## Data extract:

Definition configureDNS (serverData : ServerData) (nameservers : list string) : NW unit :=
  let! mesh := gets nw_isMeshnetSet in
  if mesh && prefix_Contains defaultMeshSubnet (sd_IP serverData)
  then setDNS default_nameservers
  else setDNS nameservers.

Definition configureFirewall (allowlist : Allowlist) : NW unit :=
  let! r := attempt (setNetwork allowlist) in
  (match r with
   | Err e =>
       if errors_Is e ErrRuleAlreadyExists then ret tt
       else let! net := gets nw_isNetworkSet in
            if negb net then throw e else ret tt
   | Ok _ => ret tt
   end) ;;
  resetAllowlist.

Definition configureNetwork (allowlist : Allowlist) (serverData : ServerData)
    (nameservers : list string) : NW unit :=
  configureFirewall allowlist ;;
  addDefaultRoute ;;
  configureDNS serverData nameservers ;;
  let! mesh := gets nw_isMeshnetSet in
  let! cfg := gets nw_cfg in
  when mesh (wrapped "refreshing meshnet: " (refresh cfg) "") ;;
  disableIPv6IfNeeded.

(** The server to use: the last one when none is given. *)
Definition pick_server (serverData : ServerData) : NW ServerData :=
  let! last := gets nw_lastServer in
  ret (if bool_decide (sd_IP serverData = AddrInvalid) then last else serverData).

(** [vpnet.Start], with a [Stop] when it fails. *)
Definition start_vpn (creds : Credentials) (serverData : ServerData) : NW unit :=
  let! v := vpn_ref in
  let! r := attempt (on_world (vpn_Start v creds serverData)) in
  match r with
  | Ok _ => ret tt
  | Err e => ignore (on_world (vpn_Stop v)) ;; throw e
  end.

Definition set_start_time : NW unit :=
  let! now := observe time_Now in
  set! nw_startTime := Some now.

Definition start (creds : Credentials) (serverData : ServerData) (allowlist : Allowlist)
    (nameservers : list string) : NW unit :=
  let! already := gets nw_isVpnSet in
  let! vpnet := gets nw_vpnet in
  if already : bool then throw (Errorf "already started")
  else match vpnet with
  | None => throw (Sentinel errNilVPN)
  | Some v =>
    on_error
      (let! serverData := pick_server serverData in
       start_vpn creds serverData ;;
       let! local := gets nw_enableLocalTraffic in
       setupRoutingRules (addr_Is6 (sd_IP serverData)) local (al_Subnets allowlist) ;;
       configureNetwork allowlist serverData nameservers ;;
       set! nw_isVpnSet := true ;;
       set! nw_lastServer := serverData ;;
       set! nw_lastCreds := creds ;;
       set! nw_lastNameservers := nameservers ;;
       set_start_time ;;
       let! iface := vpn_interface in
       let! ifaces := observe (InterfacesWithDefaultRoute {[ if_name iface ]}) in
       set! nw_interfaces := ifaces)
      failureRecover
  end.

Definition restart (creds : Credentials) (serverData : ServerData) (nameservers : list string)
    : NW unit :=
  let! vpnet := gets nw_vpnet in
  match vpnet with
  | None => throw (Sentinel errNilVPN)
  | Some v =>
    on_error
      (ignore (on_world (router_Flush DefaultRouter)) ;;
       on_world (vpn_Stop v) ;;
       switchToNextVpn ;;
       let! serverData := pick_server serverData in
       start_vpn creds serverData ;;
       addDefaultRoute ;;
       configureDNS serverData nameservers ;;
       ignore disableIPv6IfNeeded ;;
       set! nw_lastServer := serverData ;;
       set! nw_lastCreds := creds ;;
       set_start_time)
      failureRecover
  end.

Definition Start (creds : Credentials) (serverData : ServerData) (allowlist : Allowlist)
    (nameservers : list string) (enableLocalTraffic : bool) : NW unit :=
  set! nw_enableLocalTraffic := enableLocalTraffic ;;
  let! connected := isConnectedToVPN in
  if connected : bool then restart creds serverData nameservers
  else start creds serverData allowlist nameservers.

(** *** Disconnecting *)

Definition stop : NW unit :=
  let! vpnet := gets nw_vpnet in
  match vpnet with
  | None => throw (Sentinel errNilVPN)
  | Some v =>
      ignore (on_world ipv6_Unblock) ;;
      unsetDNS ;;
      let! mesh := gets nw_isMeshnetSet in
      let! allowlist := gets nw_allowlist in
      (if negb mesh then ignore (on_world policy_CleanupRouting)
       else wrapped "netw stop, adjusting routing rules: "
              (setupRoutingRules false true (al_Subnets allowlist)) "") ;;
      ignore (on_world (router_Flush DefaultRouter)) ;;
      on_world (vpn_Stop v) ;;
      let! ks := gets nw_isKillSwitchSet in
      when (negb ks) (wrapped "unsetting network: " unsetNetwork "") ;;
      switchToNextVpn ;;
      set! nw_isVpnSet := false
  end.

Definition Stop : NW unit :=
  let! vpn := gets nw_isVpnSet in
  if negb vpn then ret tt
  else
    let! r := attempt stop in
    (match r with
     | Err e => if errors_Is e errNilVPN then ret tt else throw e
     | Ok _ => ret tt
     end) ;;
    set! nw_interfaces := ∅.

Definition SetVPN (v : VpnRef) : NW unit :=
  let! cur := vpn_ref in
  let! active := observe (vpn_IsActive cur) in
  if negb active then set! nw_vpnet := Some v else set! nw_nextVPN := Some v.

(** *** Status *)

Definition Combined_ConnectionStatus : NW ConnectionStatus :=
  let! connected := isConnectedToVPN in
  if negb connected then throw (Sentinel errInactiveVPN)
  else
    let! v := vpn_ref in
    let! stats := wrapped "acquiring tun interface transfer rates: "
                    (on_world (vpn_TransferRates v)) "" in
    let! iface := vpn_interface in
    let tech := if bool_decide (if_name iface = "nordlynx") then NORDLYNX else OPENVPN in
    let! started := gets nw_startTime in
    let! now := observe time_Now in
    let! server := gets nw_lastServer in
    ret (mkConnectionStatus tech (sd_Protocol server) (sd_IP server) (sd_Name server)
           (sd_Hostname server) (sd_Country server) (sd_City server) stats.1 stats.2
           ((fun t => now - t) <$> started) (sd_VirtualLocation server)).

Definition LastServerName (n : Combined W A) : string := sd_Hostname (nw_lastServer n).

(** *** Network changes *)

Definition fixForLinuxMint20 : NW unit :=
  let! nameservers := gets nw_lastNameservers in
  setDNS nameservers ;; setDNS nameservers.

Definition handleNetworkChanged : NW unit :=
  let! mesh := gets nw_isMeshnetSet in
  when mesh (on_world mesh_NetworkChanged) ;;
  let! vpn := gets nw_isVpnSet in
  if negb vpn then ret tt
  else
    let! same := gets (fun n => bool_decide (mesh_as_vpn (nw_world n) = nw_vpnet n) &&
                                negb (bool_decide (mesh_as_vpn (nw_world n) = None))) in
    let! v := vpn_ref in
    when (negb (mesh && same)) (on_world (vpn_NetworkChanged v)) ;;
    fixForLinuxMint20 ;;
    resetAllowlist.

Definition first_ip (t : option Tunnel) (ip : Addr) : Addr :=
  match t with
  | Some t => match tun_IPs t with ip' :: _ => ip' | [] => ip end
  | None => ip
  end.

Definition error_of {B} (r : result B) : option error :=
  match r with Ok _ => None | Err e => Some e end.

Definition wrap_error (pre : string) (e : option error) : option error :=
  (fun e => Wrapf pre e "") <$> e.

(** The meshnet is set again with the configuration it had. *)
Definition remesh (ip : Addr) : NW (option error) :=
  let! r := attempt unSetMesh in
  match r with
  | Err e => ret (Some (Wrapf "unsetting mesh: " e ""))
  | Ok _ =>
      let! cfg := gets nw_cfg in
      let! key := gets nw_lastPrivateKey in
      let! r := attempt (setMesh cfg ip key) in
      ret (wrap_error "setting mesh: " (error_of r))
  end.
#[export] Instance synced_disable {A} `{Agent A} (R : A -> list Rule -> Prop) `{!LawfulAgent A R} :
  FwDisableStable (synced R).
Proof. apply (exec_op_synced R OpDisable). Qed.

(** A firewall that is enabled stays so until it is disabled. *)
Lemma enabled_zoom {A B T} `{Agent A} (get : Firewall A -> T) put (m : M T B) :
  (forall t f, fw_enabled (put t f) = fw_enabled f) ->
  preserves (fun f : Firewall A => fw_enabled f = true) (zoom get put m).
Proof. intros Hput. apply preserves_zoom_frame. intros t f Hf. by rewrite Hput. Qed.

Section Enabled.
Context {A : Type} `{Agent A}.
#[local] Abbreviation on := (fun f : Firewall A => fw_enabled f = true).

Lemma enabled_rules {B} (m : M (list Rule) B) : preserves on (on_rules m).
Proof. by apply enabled_zoom. Qed.

Lemma enabled_agent ref (m : M A unit) : preserves on (on_agent ref m).
Proof. destruct ref; [apply preserves_ret|by apply enabled_zoom]. Qed.

Lemma enabled_Add rules : preserves on (Firewall.Add rules).
Proof.
  unfold Firewall.Add, add_rule. repeat first [apply enabled_rules | apply enabled_agent | pres_step].
Qed.

Lemma enabled_Delete l : preserves on (Firewall.Delete l).
Proof.
  unfold Firewall.Delete, delete_rule. repeat first [apply enabled_rules | apply enabled_agent | pres_step].
Qed.

#[export] Instance enabled_stable (R : A -> list Rule -> Prop) `{!LawfulAgent A R} :
  FwStable (fun f => synced R f /\ fw_enabled f = true).
Proof.
  split; intros; (apply preserves_and; [apply synced_stable; done|]).
  - apply enabled_Add.
  - apply enabled_Delete.
  - intros f Hf. unfold Enable. rewrite bind_gets, Hf. done.
Qed.
End Enabled.

Section Invariant.
Context {W A : Type} `{Collaborators W} `{Agent A}.
Context {J : Firewall A -> Prop} `{HJ : !FwStable J}.
Implicit Types n : Combined W A.

(** A flag that is known, or not. *)
Definition is_flag (o : option bool) (b : bool) : Prop :=
  match o with Some v => b = v | None => True end.

(** The block is in memory, no rule name the meshnet will delete is one of its
    names, and the flags have the values given. *)
Definition held (J : Firewall A -> Prop) (ks net vpn : option bool) n : Prop :=
  (blocked (nw_fw n) /\ J (nw_fw n)) /\ Forall safe_name (nw_rules n) /\
  is_flag ks (nw_isKillSwitchSet n) /\ is_flag net (nw_isNetworkSet n) /\
  is_flag vpn (nw_isVpnSet n).

Lemma held_world {B} ks net vpn (m : M W B) : preserves (held J ks net vpn) (on_world m).
Proof. by apply preserves_zoom_frame. Qed.

Lemma held_observe {B} ks net vpn (f : W -> B) : preserves (held J ks net vpn) (observe f).
Proof. apply preserves_gets. Qed.

Lemma held_fw {B} ks net vpn (m : M (Firewall A) B) :
  preserves blocked m -> preserves J m -> preserves (held J ks net vpn) (on_fw m).
Proof.
  intros Hm Hj. apply (preserves_zoom _ (fun _ f => blocked f /\ J f)); [by intros n (? & _)| |].
  - intros n f (_ & Hr & Hflags) Hf. by split.
  - intros _. by apply preserves_and.
Qed.

Lemma held_Add ks net vpn rules :
  Forall good_rule rules -> preserves (held J ks net vpn) (fw_Add rules).
Proof. intros Hg. apply held_fw; [by apply Add_blocked|apply stable_Add]. Qed.

Lemma held_Delete ks net vpn l :
  Forall safe_name l -> preserves (held J ks net vpn) (fw_Delete l).
Proof. intros Hl. apply held_fw; [by apply Delete_blocked|apply stable_Delete]. Qed.

Lemma held_append ks net vpn name :
  safe_name name -> preserves (held J ks net vpn) (append_rule_name name).
Proof.
  intros Hn. apply preserves_modify. intros n (Hb & Hr & Hf). split; [done|].
  split; [|done]. apply Forall_app. by split; [|constructor].
Qed.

## What the exercise asks:
The lines you need are those holding the word "configureNetwork"; copy each of them from the material above.

## Solved exercise:
Definition configureNetwork (allowlist : Allowlist) (serverData : ServerData)
       configureNetwork allowlist serverData nameservers ;;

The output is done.